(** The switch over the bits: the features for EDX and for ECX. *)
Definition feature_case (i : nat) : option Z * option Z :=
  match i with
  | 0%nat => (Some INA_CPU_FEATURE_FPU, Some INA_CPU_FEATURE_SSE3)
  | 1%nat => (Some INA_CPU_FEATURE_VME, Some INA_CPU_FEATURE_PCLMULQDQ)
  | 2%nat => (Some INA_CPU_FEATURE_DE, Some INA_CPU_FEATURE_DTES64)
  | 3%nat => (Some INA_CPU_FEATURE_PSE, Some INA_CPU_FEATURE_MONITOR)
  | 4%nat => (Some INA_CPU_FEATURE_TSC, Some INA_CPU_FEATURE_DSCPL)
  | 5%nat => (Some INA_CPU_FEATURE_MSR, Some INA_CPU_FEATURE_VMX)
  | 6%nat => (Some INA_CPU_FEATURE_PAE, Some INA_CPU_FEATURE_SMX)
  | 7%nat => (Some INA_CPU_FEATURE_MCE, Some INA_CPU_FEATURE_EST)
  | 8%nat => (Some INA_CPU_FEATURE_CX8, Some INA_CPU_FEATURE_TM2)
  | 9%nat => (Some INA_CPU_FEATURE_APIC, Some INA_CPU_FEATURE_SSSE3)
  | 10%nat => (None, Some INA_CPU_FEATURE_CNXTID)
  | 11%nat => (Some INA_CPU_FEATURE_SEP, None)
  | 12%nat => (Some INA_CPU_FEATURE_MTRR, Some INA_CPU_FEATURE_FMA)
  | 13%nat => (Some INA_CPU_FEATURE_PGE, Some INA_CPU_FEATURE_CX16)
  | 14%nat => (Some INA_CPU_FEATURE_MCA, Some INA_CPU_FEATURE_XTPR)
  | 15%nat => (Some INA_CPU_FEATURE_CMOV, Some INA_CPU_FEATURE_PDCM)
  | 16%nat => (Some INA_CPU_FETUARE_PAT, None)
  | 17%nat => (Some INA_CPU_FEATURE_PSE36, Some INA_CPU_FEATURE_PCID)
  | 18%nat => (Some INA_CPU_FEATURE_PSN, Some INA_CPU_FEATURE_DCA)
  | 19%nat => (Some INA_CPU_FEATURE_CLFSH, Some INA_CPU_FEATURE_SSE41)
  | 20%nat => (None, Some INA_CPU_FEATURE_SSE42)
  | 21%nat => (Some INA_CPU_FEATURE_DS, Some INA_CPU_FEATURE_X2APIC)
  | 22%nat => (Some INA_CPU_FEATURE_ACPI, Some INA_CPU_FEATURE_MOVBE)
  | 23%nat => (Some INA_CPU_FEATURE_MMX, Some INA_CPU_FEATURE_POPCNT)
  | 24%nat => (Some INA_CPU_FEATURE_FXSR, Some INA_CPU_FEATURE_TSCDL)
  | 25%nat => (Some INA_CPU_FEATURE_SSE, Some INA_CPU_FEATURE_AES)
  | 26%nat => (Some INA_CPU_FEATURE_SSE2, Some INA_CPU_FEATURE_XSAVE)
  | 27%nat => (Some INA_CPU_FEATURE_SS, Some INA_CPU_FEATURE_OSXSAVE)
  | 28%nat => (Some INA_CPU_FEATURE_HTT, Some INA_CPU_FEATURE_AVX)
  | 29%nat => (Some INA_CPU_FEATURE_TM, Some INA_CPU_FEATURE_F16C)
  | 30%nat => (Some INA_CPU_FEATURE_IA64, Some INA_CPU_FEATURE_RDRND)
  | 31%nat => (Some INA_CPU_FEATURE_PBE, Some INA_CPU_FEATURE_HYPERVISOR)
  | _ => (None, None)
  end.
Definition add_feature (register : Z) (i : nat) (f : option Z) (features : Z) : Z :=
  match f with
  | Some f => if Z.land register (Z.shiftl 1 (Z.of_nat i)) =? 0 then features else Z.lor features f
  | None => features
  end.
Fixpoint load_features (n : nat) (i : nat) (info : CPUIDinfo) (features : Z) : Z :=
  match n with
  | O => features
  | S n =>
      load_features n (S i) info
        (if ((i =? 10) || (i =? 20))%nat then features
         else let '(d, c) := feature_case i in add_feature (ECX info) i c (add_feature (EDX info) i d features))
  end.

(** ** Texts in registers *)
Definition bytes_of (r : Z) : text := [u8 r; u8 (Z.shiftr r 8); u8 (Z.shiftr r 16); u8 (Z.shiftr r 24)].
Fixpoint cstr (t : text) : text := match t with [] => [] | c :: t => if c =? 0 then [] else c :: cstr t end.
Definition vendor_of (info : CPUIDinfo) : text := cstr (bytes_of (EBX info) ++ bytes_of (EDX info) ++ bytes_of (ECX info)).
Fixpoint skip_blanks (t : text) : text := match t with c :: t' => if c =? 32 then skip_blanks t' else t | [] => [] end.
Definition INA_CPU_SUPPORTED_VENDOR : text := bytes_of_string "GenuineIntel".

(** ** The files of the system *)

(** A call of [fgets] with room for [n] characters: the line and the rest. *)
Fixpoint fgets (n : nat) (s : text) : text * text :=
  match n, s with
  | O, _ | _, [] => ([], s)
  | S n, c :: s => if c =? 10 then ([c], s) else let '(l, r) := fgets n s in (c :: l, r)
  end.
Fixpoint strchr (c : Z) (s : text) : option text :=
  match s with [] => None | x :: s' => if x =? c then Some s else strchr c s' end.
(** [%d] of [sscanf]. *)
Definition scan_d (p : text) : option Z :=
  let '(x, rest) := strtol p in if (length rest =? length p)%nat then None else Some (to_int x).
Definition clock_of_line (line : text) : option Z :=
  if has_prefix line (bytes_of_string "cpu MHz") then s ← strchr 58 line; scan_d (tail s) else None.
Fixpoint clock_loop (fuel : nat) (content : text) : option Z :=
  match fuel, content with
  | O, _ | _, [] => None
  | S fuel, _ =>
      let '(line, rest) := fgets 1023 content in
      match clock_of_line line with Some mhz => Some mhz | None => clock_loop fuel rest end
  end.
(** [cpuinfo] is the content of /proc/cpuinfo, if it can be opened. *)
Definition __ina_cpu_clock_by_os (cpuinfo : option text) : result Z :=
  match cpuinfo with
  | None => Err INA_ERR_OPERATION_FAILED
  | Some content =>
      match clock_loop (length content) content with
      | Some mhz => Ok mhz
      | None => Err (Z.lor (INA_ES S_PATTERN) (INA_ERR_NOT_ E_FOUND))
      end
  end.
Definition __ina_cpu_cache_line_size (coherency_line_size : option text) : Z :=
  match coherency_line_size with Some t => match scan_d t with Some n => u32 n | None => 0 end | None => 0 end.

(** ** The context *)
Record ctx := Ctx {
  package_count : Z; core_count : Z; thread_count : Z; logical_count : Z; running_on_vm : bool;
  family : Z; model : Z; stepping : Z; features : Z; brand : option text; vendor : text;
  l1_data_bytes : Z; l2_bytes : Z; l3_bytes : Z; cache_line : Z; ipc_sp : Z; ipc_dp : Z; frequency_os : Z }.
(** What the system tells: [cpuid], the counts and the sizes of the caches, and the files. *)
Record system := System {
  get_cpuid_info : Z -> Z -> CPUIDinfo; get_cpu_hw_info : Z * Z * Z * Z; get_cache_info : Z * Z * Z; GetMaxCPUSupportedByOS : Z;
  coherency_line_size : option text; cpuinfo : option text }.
§
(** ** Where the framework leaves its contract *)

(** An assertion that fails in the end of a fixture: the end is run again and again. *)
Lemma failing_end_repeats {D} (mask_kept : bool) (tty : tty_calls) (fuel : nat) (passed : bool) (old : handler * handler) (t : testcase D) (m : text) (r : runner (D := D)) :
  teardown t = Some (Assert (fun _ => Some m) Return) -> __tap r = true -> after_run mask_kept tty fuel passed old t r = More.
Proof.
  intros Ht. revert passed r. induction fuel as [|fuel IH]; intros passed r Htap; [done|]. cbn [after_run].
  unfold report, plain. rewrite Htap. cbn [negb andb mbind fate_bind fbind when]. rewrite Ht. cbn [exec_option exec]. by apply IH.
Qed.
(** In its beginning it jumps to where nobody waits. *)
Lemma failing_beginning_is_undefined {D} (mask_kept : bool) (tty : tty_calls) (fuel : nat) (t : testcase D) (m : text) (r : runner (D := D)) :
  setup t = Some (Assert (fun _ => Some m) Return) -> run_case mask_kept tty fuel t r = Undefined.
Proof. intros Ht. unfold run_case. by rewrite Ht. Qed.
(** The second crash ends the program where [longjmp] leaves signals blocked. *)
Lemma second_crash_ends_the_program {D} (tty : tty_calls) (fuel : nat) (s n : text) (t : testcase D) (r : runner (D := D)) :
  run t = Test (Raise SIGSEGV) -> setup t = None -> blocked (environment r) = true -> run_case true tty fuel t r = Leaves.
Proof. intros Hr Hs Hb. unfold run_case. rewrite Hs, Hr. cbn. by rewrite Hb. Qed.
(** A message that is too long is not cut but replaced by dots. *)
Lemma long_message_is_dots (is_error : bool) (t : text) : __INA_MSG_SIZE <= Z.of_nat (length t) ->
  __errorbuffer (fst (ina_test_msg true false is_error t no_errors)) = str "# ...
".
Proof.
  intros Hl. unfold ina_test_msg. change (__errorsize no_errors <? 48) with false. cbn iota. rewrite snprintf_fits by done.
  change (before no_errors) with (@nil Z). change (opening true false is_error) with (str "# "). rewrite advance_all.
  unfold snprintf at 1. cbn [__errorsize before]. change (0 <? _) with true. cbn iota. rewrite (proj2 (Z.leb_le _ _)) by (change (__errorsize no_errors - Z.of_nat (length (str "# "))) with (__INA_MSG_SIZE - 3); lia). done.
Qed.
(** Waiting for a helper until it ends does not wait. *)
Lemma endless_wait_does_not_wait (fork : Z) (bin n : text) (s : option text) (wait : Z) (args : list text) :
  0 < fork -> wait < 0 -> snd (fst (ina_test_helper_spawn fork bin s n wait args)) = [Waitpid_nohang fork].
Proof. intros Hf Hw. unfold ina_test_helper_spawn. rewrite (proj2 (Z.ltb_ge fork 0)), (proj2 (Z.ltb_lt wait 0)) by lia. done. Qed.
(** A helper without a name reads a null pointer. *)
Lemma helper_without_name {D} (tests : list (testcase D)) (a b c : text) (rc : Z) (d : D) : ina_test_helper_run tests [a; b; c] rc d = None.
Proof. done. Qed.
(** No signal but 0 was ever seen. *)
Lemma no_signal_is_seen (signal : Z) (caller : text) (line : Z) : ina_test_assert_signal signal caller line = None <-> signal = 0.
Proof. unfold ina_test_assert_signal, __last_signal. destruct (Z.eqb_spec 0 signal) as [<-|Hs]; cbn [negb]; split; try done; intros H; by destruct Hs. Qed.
§
▶ **Problem to work on**
When you reach the line in the material above that holds "unfold report, plain.", begin reproducing lines exactly, and stop after the line that holds "(fuel : nat) (t".

▶ **Solution to this problem**
  unfold report, plain. rewrite Htap. cbn [negb andb mbind fate_bind fbind when]. rewrite Ht. cbn [exec_option exec]. by apply IH.
Qed.
(** In its beginning it jumps to where nobody waits. *)
Lemma failing_beginning_is_undefined {D} (mask_kept : bool) (tty : tty_calls) (fuel : nat) (t : testcase D) (m : text) (r : runner (D := D)) :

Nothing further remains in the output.